**The task:**
Among the lines below, restate word for word only those from the line with "registrable w req d s ->" through the line with "Definition len (s", with both end lines kept.

Records from a dataset:
■ ■ ■ ■

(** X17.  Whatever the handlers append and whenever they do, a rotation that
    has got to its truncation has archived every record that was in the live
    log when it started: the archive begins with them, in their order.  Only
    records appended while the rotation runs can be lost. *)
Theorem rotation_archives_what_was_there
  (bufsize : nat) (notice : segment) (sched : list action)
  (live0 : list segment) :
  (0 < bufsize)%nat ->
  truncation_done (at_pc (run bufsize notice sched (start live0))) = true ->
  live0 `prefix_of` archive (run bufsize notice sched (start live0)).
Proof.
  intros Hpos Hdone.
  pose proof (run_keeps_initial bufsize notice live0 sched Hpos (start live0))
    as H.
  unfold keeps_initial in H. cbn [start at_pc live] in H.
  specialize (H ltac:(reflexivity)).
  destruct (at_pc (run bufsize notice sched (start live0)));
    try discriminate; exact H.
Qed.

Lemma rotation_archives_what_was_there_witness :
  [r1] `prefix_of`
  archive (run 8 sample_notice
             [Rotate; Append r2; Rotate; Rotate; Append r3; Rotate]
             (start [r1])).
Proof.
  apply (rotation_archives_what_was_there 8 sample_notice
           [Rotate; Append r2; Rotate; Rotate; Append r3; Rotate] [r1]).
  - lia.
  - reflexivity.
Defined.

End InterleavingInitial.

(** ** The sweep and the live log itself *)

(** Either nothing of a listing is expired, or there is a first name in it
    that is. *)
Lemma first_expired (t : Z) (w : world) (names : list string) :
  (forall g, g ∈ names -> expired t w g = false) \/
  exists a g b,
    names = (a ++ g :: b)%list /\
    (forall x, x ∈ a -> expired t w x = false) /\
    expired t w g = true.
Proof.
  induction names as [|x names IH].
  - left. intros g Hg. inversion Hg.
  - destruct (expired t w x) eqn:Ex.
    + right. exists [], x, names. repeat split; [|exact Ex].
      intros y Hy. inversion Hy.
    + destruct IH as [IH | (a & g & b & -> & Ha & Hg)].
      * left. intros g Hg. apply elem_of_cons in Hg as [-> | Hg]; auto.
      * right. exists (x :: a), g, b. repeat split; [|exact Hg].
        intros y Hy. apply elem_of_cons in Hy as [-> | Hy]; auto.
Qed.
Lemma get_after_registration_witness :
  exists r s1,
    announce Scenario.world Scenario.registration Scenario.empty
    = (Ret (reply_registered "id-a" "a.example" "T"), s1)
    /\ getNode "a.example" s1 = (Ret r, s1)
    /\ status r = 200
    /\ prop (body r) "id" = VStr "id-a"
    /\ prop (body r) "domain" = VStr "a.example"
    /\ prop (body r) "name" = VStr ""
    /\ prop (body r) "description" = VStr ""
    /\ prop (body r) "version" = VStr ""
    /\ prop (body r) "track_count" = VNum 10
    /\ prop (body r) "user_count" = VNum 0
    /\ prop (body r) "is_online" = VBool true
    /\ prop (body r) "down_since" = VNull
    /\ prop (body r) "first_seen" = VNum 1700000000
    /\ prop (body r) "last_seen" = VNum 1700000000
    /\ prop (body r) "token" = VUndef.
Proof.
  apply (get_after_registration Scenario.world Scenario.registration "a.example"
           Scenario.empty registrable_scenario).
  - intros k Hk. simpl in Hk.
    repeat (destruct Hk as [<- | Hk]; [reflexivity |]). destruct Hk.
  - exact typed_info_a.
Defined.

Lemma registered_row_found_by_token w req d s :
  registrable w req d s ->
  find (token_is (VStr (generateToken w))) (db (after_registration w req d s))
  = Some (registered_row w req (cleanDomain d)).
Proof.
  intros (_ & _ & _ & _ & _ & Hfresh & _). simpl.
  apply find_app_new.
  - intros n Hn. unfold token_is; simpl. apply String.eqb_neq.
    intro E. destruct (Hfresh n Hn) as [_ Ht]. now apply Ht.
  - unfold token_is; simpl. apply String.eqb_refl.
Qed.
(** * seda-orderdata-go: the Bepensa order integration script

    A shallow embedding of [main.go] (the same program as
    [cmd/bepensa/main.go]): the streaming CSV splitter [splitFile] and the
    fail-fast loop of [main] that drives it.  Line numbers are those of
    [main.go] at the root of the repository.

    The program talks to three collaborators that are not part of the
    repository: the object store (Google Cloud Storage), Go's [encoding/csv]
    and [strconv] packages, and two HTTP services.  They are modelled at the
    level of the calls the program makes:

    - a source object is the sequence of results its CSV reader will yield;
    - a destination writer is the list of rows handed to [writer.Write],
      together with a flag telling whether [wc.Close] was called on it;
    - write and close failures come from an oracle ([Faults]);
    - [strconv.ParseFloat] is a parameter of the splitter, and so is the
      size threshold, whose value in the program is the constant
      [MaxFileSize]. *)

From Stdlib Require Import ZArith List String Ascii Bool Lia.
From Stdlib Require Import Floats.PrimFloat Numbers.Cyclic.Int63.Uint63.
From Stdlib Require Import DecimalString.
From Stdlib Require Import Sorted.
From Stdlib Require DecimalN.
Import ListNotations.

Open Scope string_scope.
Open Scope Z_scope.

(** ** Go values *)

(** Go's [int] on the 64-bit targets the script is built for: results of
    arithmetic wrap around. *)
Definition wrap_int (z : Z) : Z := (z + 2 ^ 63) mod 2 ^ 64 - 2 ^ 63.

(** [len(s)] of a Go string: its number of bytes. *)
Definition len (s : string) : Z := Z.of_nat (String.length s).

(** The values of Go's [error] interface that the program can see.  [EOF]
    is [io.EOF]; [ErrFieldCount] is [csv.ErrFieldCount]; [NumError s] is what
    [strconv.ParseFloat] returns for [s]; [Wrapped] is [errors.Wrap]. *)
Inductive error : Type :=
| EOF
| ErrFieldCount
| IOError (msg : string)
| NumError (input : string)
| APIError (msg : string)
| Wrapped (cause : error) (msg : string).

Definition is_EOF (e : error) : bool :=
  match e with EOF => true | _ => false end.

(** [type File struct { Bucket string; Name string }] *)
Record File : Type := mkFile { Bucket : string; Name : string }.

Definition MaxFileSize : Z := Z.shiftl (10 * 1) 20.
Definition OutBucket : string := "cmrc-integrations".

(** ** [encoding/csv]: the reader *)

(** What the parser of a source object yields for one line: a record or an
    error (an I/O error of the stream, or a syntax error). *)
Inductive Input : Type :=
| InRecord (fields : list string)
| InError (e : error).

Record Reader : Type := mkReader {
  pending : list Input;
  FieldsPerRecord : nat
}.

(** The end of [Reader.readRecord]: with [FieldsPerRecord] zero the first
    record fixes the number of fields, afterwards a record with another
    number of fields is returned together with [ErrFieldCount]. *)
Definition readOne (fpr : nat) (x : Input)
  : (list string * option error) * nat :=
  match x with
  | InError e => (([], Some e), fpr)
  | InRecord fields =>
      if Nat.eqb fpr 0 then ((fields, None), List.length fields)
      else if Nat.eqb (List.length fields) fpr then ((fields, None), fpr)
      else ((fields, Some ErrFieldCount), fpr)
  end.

■ ■ ■ ■

**Problem solution:**
  registrable w req d s ->
  find (token_is (VStr (generateToken w))) (db (after_registration w req d s))
  = Some (registered_row w req (cleanDomain d)).
Proof.
  intros (_ & _ & _ & _ & _ & Hfresh & _). simpl.
  apply find_app_new.
  - intros n Hn. unfold token_is; simpl. apply String.eqb_neq.
    intro E. destruct (Hfresh n Hn) as [_ Ht]. now apply Ht.
  - unfold token_is; simpl. apply String.eqb_refl.
Qed.
(** * seda-orderdata-go: the Bepensa order integration script

    A shallow embedding of [main.go] (the same program as
    [cmd/bepensa/main.go]): the streaming CSV splitter [splitFile] and the
    fail-fast loop of [main] that drives it.  Line numbers are those of
    [main.go] at the root of the repository.

    The program talks to three collaborators that are not part of the
    repository: the object store (Google Cloud Storage), Go's [encoding/csv]
    and [strconv] packages, and two HTTP services.  They are modelled at the
    level of the calls the program makes:

    - a source object is the sequence of results its CSV reader will yield;
    - a destination writer is the list of rows handed to [writer.Write],
      together with a flag telling whether [wc.Close] was called on it;
    - write and close failures come from an oracle ([Faults]);
    - [strconv.ParseFloat] is a parameter of the splitter, and so is the
      size threshold, whose value in the program is the constant
      [MaxFileSize]. *)

From Stdlib Require Import ZArith List String Ascii Bool Lia.
From Stdlib Require Import Floats.PrimFloat Numbers.Cyclic.Int63.Uint63.
From Stdlib Require Import DecimalString.
From Stdlib Require Import Sorted.
From Stdlib Require DecimalN.
Import ListNotations.

Open Scope string_scope.
Open Scope Z_scope.

(** ** Go values *)

(** Go's [int] on the 64-bit targets the script is built for: results of
    arithmetic wrap around. *)
Definition wrap_int (z : Z) : Z := (z + 2 ^ 63) mod 2 ^ 64 - 2 ^ 63.

(** [len(s)] of a Go string: its number of bytes. *)
Definition len (s : string) : Z := Z.of_nat (String.length s).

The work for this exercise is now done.